> **PROBLEM TO WORK ON**
Only the line with "eapply Hok; [by" and the lines after it, through the end of the material, belong in the answer; repeat them exactly.

> **AVAILABLE DATA**
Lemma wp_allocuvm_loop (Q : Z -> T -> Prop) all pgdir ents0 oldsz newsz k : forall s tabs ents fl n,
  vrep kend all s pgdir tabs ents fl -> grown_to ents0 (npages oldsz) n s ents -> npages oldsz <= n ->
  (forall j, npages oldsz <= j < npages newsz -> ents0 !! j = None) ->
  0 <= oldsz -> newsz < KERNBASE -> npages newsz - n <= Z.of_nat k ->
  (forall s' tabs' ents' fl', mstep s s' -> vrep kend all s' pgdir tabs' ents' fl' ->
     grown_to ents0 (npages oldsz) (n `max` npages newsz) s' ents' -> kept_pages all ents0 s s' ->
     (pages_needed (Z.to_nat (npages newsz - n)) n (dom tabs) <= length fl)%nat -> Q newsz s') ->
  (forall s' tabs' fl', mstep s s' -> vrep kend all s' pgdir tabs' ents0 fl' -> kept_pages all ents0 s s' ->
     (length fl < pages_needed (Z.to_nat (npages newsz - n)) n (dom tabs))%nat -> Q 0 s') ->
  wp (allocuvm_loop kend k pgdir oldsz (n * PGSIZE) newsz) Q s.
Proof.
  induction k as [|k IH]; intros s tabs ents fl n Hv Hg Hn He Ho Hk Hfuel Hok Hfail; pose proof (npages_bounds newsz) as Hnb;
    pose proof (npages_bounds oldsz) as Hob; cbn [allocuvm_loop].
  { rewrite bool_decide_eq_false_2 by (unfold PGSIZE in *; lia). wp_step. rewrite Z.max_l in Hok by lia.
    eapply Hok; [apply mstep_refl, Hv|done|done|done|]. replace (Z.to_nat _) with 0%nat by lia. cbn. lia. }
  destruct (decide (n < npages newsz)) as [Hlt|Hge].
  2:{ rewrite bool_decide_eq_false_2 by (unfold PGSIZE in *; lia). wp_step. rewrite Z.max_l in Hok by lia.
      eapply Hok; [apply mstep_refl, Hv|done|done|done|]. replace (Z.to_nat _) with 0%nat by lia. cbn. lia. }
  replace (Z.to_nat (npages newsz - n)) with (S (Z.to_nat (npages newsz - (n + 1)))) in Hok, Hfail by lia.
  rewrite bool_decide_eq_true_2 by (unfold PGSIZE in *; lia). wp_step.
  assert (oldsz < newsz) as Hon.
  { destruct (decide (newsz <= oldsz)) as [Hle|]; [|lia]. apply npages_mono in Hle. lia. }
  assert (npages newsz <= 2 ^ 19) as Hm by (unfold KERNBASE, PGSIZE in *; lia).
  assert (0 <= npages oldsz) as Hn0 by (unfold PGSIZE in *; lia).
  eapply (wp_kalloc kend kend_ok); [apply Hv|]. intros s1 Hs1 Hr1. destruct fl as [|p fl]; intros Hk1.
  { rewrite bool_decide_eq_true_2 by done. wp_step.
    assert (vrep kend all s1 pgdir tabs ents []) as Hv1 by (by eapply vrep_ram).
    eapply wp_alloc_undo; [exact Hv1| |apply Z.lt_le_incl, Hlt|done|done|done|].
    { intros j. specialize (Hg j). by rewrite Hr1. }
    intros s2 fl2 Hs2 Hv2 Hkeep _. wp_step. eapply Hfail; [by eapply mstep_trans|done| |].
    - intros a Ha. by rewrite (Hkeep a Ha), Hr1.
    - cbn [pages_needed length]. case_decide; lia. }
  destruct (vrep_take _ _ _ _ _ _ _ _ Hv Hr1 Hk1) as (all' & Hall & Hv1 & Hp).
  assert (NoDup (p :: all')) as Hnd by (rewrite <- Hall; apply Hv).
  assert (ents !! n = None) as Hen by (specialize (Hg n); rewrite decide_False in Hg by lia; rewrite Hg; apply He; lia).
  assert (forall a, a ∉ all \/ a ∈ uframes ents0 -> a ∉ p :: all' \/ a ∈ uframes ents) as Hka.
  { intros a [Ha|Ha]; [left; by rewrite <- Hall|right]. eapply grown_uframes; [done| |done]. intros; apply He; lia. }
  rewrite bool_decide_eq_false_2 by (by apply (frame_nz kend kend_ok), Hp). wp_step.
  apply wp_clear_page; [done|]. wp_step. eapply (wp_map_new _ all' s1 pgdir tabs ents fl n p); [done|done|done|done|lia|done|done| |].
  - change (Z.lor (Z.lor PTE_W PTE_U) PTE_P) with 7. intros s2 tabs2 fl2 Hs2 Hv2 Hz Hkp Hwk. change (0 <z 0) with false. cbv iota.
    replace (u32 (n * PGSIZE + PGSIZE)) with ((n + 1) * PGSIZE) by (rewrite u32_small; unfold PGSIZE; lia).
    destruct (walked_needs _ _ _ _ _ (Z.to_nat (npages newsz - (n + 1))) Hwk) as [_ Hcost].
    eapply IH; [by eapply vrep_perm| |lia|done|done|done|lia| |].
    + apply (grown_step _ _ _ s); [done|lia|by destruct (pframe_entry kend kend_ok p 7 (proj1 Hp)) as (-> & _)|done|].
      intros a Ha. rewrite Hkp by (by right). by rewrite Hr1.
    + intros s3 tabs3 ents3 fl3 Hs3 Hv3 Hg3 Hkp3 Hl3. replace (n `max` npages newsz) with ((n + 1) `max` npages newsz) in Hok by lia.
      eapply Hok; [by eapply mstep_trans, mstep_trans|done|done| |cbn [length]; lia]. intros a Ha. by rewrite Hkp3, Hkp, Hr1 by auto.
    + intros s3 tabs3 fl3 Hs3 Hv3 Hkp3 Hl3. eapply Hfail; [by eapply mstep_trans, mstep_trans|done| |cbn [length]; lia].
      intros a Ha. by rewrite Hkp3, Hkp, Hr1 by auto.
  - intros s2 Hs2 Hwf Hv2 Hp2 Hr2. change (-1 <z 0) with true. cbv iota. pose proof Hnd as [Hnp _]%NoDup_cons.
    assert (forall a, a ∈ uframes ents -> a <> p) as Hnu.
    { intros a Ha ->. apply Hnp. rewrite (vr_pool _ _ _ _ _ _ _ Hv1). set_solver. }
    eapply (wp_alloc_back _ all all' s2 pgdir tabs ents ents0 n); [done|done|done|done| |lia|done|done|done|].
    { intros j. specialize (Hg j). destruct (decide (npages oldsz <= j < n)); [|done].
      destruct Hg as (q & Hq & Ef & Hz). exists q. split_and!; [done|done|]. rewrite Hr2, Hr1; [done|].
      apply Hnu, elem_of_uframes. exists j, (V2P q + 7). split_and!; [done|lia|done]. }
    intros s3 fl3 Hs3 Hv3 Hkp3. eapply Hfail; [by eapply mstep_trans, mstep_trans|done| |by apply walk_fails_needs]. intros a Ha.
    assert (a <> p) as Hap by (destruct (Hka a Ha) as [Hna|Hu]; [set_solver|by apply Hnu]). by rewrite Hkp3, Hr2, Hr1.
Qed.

> **ANSWER SPACE**
      eapply Hok; [by eapply mstep_trans, mstep_trans|done|done| |cbn [length]; lia]. intros a Ha. by rewrite Hkp3, Hkp, Hr1 by auto.
    + intros s3 tabs3 fl3 Hs3 Hv3 Hkp3 Hl3. eapply Hfail; [by eapply mstep_trans, mstep_trans|done| |cbn [length]; lia].
      intros a Ha. by rewrite Hkp3, Hkp, Hr1 by auto.
  - intros s2 Hs2 Hwf Hv2 Hp2 Hr2. change (-1 <z 0) with true. cbv iota. pose proof Hnd as [Hnp _]%NoDup_cons.
    assert (forall a, a ∈ uframes ents -> a <> p) as Hnu.
    { intros a Ha ->. apply Hnp. rewrite (vr_pool _ _ _ _ _ _ _ Hv1). set_solver. }
    eapply (wp_alloc_back _ all all' s2 pgdir tabs ents ents0 n); [done|done|done|done| |lia|done|done|done|].
    { intros j. specialize (Hg j). destruct (decide (npages oldsz <= j < n)); [|done].
      destruct Hg as (q & Hq & Ef & Hz). exists q. split_and!; [done|done|]. rewrite Hr2, Hr1; [done|].
      apply Hnu, elem_of_uframes. exists j, (V2P q + 7). split_and!; [done|lia|done]. }
    intros s3 fl3 Hs3 Hv3 Hkp3. eapply Hfail; [by eapply mstep_trans, mstep_trans|done| |by apply walk_fails_needs]. intros a Ha.
    assert (a <> p) as Hap by (destruct (Hka a Ha) as [Hna|Hu]; [set_solver|by apply Hnu]). by rewrite Hkp3, Hr2, Hr1.
Qed.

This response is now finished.